Les années de plomb économiques

Les années de plomb économiques

Alors que le climat politique et économique continue à être plombé par les « affaires », les spéculations concernant la formation du gouvernement de Driss Jettou vont bon train. Il est vrai que l’accélération subite des procédures concernant notamment les affaires du CIH et de la BP pendant cette période cruciale de la formation du gouvernement a de quoi intriguer. Au-delà de la forme de ces procédures contre lesquelles un large consensus semble désormais se dessiner dans le pays, leur timing, en cette période précise, suscite un certain nombre d’interrogations.
L’affaire du CIH est une affaire qui a été «judiciairement» ficelée par le gouvernement de l’alternance ; la manière dont elle se dénoue devant une juridiction exceptionnelle, décriée dans tout le Royaume, est en totale rupture avec les valeurs de droit et de justice que ce gouvernement était censé incarner. En outre, il est au moins cavalier et au plus extrêmement regrettable qu’un des derniers actes de ce gouvernement sur le départ – ce qui aurait dû lui inspirer un peu de retenue – ait été de prendre des décisions légères et intempestives concernant un dossier qui engage sérieusement le bilan de la moralisation de la vie publique. Quand on connaît les multiples ramifications des dossiers traités, les réseaux qu’ils mettent en cause et la nature de ces délits archétypes des années de plomb économiques, le gouvernement de l’alternance ne pouvait pas s’en laver les mains de la sorte.
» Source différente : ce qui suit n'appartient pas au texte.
Lemma inv_try_except A (body : M A) handler :
  inv R body -> (forall e, inv R (handler e)) -> inv R (try_except body handler).
Proof.
  intros Hm Hk w. unfold try_except. specialize (Hm w).
  destruct (body w) as [[a|e] w1]; cbn in *; [exact Hm|].
  etransitivity; [exact Hm|apply Hk].
Qed.

Lemma inv_when b m : inv R m -> inv R (when b m).
Proof. destruct b; cbn [when]; [auto|intros _; apply inv_ret]. Qed.

Lemma inv_for_each A (xs : list A) body :
  (forall x, inv R (body x)) -> inv R (for_each xs body).
Proof.
  intros Hb. induction xs as [|x xs IH]; cbn [for_each].
  - apply inv_ret.
  - apply inv_bind; [apply Hb|intros _; exact IH].
Qed.
End Inv.

#[local] Instance appends_preorder Q : PreOrder (appends Q).
Proof.
  split.
  - intros w. exists []. rewrite app_nil_r. auto.
  - intros w1 w2 w3 [a [Ha Qa]] [b [Hb Qb]]. exists (a ++ b).
    rewrite Hb, Ha, <- app_assoc, forallb_app, Qa, Qb. auto.
Qed.

#[local] Instance keeps_preorder X (f : World -> X) : PreOrder (keeps f).
Proof.
  split.
  - intros w. reflexivity.
  - intros w1 w2 w3 H12 H23. unfold keeps in *. congruence.
Qed.

Lemma appends_same_trace Q w w' : trace w' = trace w -> appends Q w w'.
Proof. intros H. exists []. rewrite app_nil_r. auto. Qed.

Lemma appends_one Q e w w' : trace w' = trace w ++ [e] -> Q e = true -> appends Q w w'.
Proof. intros H HQ. exists [e]. cbn. rewrite HQ. auto. Qed.

Lemma appends_new_events Q w w' :
  appends Q w w' -> trace w' = trace w ++ new_events w w' /\ forallb Q (new_events w w') = true.
Proof.
  intros [evs [H HQ]]. unfold new_events. rewrite H, drop_app_length. auto.
Qed.

Lemma appends_weaken (Q Q' : event -> bool) w w' :
  (forall e, Q e = true -> Q' e = true) -> appends Q w w' -> appends Q' w w'.
Proof.
  intros HQ [evs [H Hall]]. exists evs. split; [exact H|].
  rewrite forallb_forall in *. auto.
Qed.

(** The primitives. *)
Lemma inv_emit Q e : Q e = true -> inv (appends Q) (emit e).
Proof. intros HQ w. eapply appends_one; [reflexivity|exact HQ]. Qed.

Lemma inv_datetime_now Q : inv (appends Q) datetime_now.
Proof. intros w. apply appends_same_trace. reflexivity. Qed.

Lemma inv_attr Q f : inv (appends Q) (attr f).
Proof. intros w. apply appends_same_trace. reflexivity. Qed.

Lemma inv_assign Q f : inv (appends Q) (assign f).
Proof. intros w. apply appends_same_trace. reflexivity. Qed.

Lemma inv_os_path_exists Q p : inv (appends Q) (os_path_exists p).
Proof. intros w. apply appends_same_trace. reflexivity. Qed.

Lemma inv_exchange Q : inv (appends Q) exchange.
Proof.
  intros w. apply appends_same_trace. unfold exchange.
  destruct (network w) as [|[r|e] rest]; reflexivity.
Qed.

Lemma inv_time_sleep Q us : Q (Sleep us) = true -> inv (appends Q) (time_sleep us).
Proof.
  intros HQ w. unfold time_sleep. destruct (us <? 0).
  - apply appends_same_trace. reflexivity.
  - eapply appends_one; [reflexivity|exact HQ].
Qed.

Lemma inv_os_makedirs Q p : Q (Makedirs p) = true -> inv (appends Q) (os_makedirs p).
Proof.
  intros HQ w. unfold os_makedirs. destruct (fs w !! p).
  - apply appends_same_trace. reflexivity.
  - eapply appends_one; [reflexivity|exact HQ].
Qed.

Lemma inv_write_json Q p v : Q (WriteFile p v) = true -> inv (appends Q) (write_json p v).
Proof. intros HQ w. eapply appends_one; [reflexivity|exact HQ]. Qed.

Lemma inv_read_tail Q p :
  inv (appends Q)
      (fun w => match fs w !! p with
                | Some (File (Some v)) => (Ok v, w)
                | Some (File None) => (Raise JSONDecodeError, w)
                | Some Dir => (Raise IsADirectoryError, w)
                | None => (Raise (Exn false "FileNotFoundError"), w)
                end).
Proof.
  intros w. apply appends_same_trace. destruct (fs w !! p) as [[|[v|]]|]; reflexivity.
Qed.

Lemma inv_weaken A (Q Q' : event -> bool) (m : M A) :
  (forall e, Q e = true -> Q' e = true) -> inv (appends Q) m -> inv (appends Q') m.
Proof. intros HQ Hm w. eapply appends_weaken; [exact HQ|apply Hm]. Qed.

(** Solves [forall e, V e = true -> Q e = true] for two concrete event
    predicates. *)
Ltac vocab_solve :=
  let e := fresh "e" in
  let H := fresh "H" in
  intros e H; destruct e as [f| | | | | | | | ]; cbn in H |- *;
  try discriminate H; try reflexivity;
  repeat match type of H with
         | context [String.eqb f ?s] =>
             revert H; destruct (String.eqb_spec f s) as [->|?]; intros H;
             [vm_compute; reflexivity|]; cbn in H
         end;
  discriminate H.

(** Decomposes a goal [inv (appends Q) m] along the text of [m]. *)
Ltac inv_appends_step known :=
  lazymatch goal with
  | |- inv _ (ret _) => apply inv_ret; typeclasses eauto
  | |- inv _ (raise _) => apply inv_raise; typeclasses eauto
  | |- inv _ (lift _) => apply inv_lift; typeclasses eauto
  | |- inv _ datetime_now => apply inv_datetime_now
  | |- inv _ (attr _) => apply inv_attr
  | |- inv _ (assign _) => apply inv_assign
  | |- inv _ (os_path_exists _) => apply inv_os_path_exists
  | |- inv _ exchange => apply inv_exchange
  | |- inv _ (emit _) => apply inv_emit; reflexivity
  | |- inv _ (time_sleep _) => apply inv_time_sleep; reflexivity
  | |- inv _ (os_makedirs _) => apply inv_os_makedirs; reflexivity
  | |- inv _ (write_json _ _) => apply inv_write_json; reflexivity
  | |- inv _ (bind _ _) => apply inv_bind; [typeclasses eauto| |intros ?]
  | |- inv _ (try_except _ _) => apply inv_try_except; [typeclasses eauto| |intros ?]
  | |- inv _ (when _ _) => apply inv_when; [typeclasses eauto|]
  | |- inv _ (for_each _ _) => apply inv_for_each; [typeclasses eauto|intros ?]
  | |- inv _ (let _ := _ in _) => cbv zeta
  | |- inv _ (if ?b then _ else _) => destruct b
  | |- inv _ (match ?x with _ => _ end) => destruct x
  | |- inv _ (fun w => match fs w !! _ with _ => _ end) => apply inv_read_tail
  | |- _ => known
  end.

Ltac inv_appends_with known := repeat (inv_appends_step known).

Ltac unfold_prims :=
  unfold requests_get, requests_post, read_json, raise_for_status, response_json,
         traceback_print_exc, print, enter,
         set_second_timestamp, set_second_counter, set_minute_timestamp, set_minute_counter,
         set_day_timestamp, set_day_counter.

Lemma RateLimiter_init_vocab : inv (appends vocab_init) RateLimiter_init.
Proof. unfold RateLimiter_init; unfold_prims. inv_appends_with fail. Qed.

Lemma wait_if_needed_vocab : inv (appends vocab_wait) wait_if_needed.
Proof. unfold wait_if_needed; unfold_prims. inv_appends_with fail. Qed.

Lemma increment_vocab : inv (appends vocab_increment) increment.
Proof. unfold increment; unfold_prims. inv_appends_with fail. Qed.

Lemma request_url_vocab mode days : inv (appends vocab_print) (request_url mode days).
Proof. unfold request_url; unfold_prims. inv_appends_with fail. Qed.

Ltac known_limiter :=
  idtac; match goal with
  | |- inv (appends _) RateLimiter_init =>
      apply (inv_weaken _ vocab_init); [vocab_solve|apply RateLimiter_init_vocab]
  | |- inv (appends _) wait_if_needed =>
      apply (inv_weaken _ vocab_wait); [vocab_solve|apply wait_if_needed_vocab]
  | |- inv (appends _) increment =>
      apply (inv_weaken _ vocab_increment); [vocab_solve|apply increment_vocab]
  | |- inv (appends _) (request_url _ _) =>
      apply (inv_weaken _ vocab_print); [vocab_solve|apply request_url_vocab]
  end.

Section ScriptTraces.
Variable py_repr : json -> string.

Lemma get_new_token_vocab : inv (appends vocab_token) (get_new_token).
Proof. unfold get_new_token, token_request, token_error; unfold_prims. inv_appends_with fail. Qed.

Lemma process_advisories_vocab advisories save_path :
  inv (appends vocab_process) (process_advisories py_repr advisories save_path).
Proof. unfold process_advisories, loop_body; unfold_prims. inv_appends_with fail. Qed.

Ltac known_process :=
  idtac; match goal with
  | |- inv (appends _) (process_advisories _ _ _) =>
      apply (inv_weaken _ vocab_process); [vocab_solve|apply process_advisories_vocab]
  end.

Lemma handle_response_vocab response save_path :
  inv (appends vocab_process) (handle_response py_repr response save_path).
Proof. unfold handle_response; unfold_prims. inv_appends_with known_process. Qed.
On l’a dit dans plusieurs éditoriaux et on le répète : si la volonté exprimée est de faire le procès – foncièrement, si l’on peut dire, posthume et par contumace– à un système économique dévoyé qui a prévalu pendant au moins trois décennies, les cadres du CIH arrêtés ne nous seront d’aucune utilité. Or, l’action du ministre de la Justice sortant, Omar Azziman, ne nous informe nullement sur l’existence de cette volonté. Tantôt il agit directement comme le patron autonome de la Cour spéciale de justice, tantôt il fait croire que ses décisions sont gouvernementales, donc collectives, tantôt il se met dans une posture de quelqu’un qui a reçu des instructions. Bizarrement, comme son justiciable Moulay Zine Zahidi. Ce n’est ni clair, ni responsable. C’est ce flou qui, aujourd’hui, génère la stupéfaction et l’incompréhension.
Soit Azziman en a fait trop ou pas assez. Il ne peut pas décemment réduire l’affaire du CIH aux exécutants en s’offrant le luxe de protéger d’un côté les donneurs d’ordre et de l’autre les bénéficiaires. Et si à ce niveau-là il est coincé – on peut le comprendre -, il serait par conséquent plus juste et plus honnête qu’il revoie intégralement sa copie. Mais c’est peut-être trop tard.
Driss Jettou et son gouvernement, qui vont rapidement hériter de ce dossier aussi encombrant que contre-productif, devront agir rapidement. Une des premières décisions du Premier ministre devra concerner ce dossier emblématique. C’est de la manière dont ce dossier sera réglé que l’on pourra apprécier sur le terrain de la Primature la méthodologie pragmatique et les qualités humaines indéniables que l’on prête au nouveau Premier ministre. Ensuite, viendra, très vite, le dossier de l’ANAPEC et bien d’autres encore. Un vrai chemin de croix pour un Maroc nouveau, encore hanté par ses vieux démons.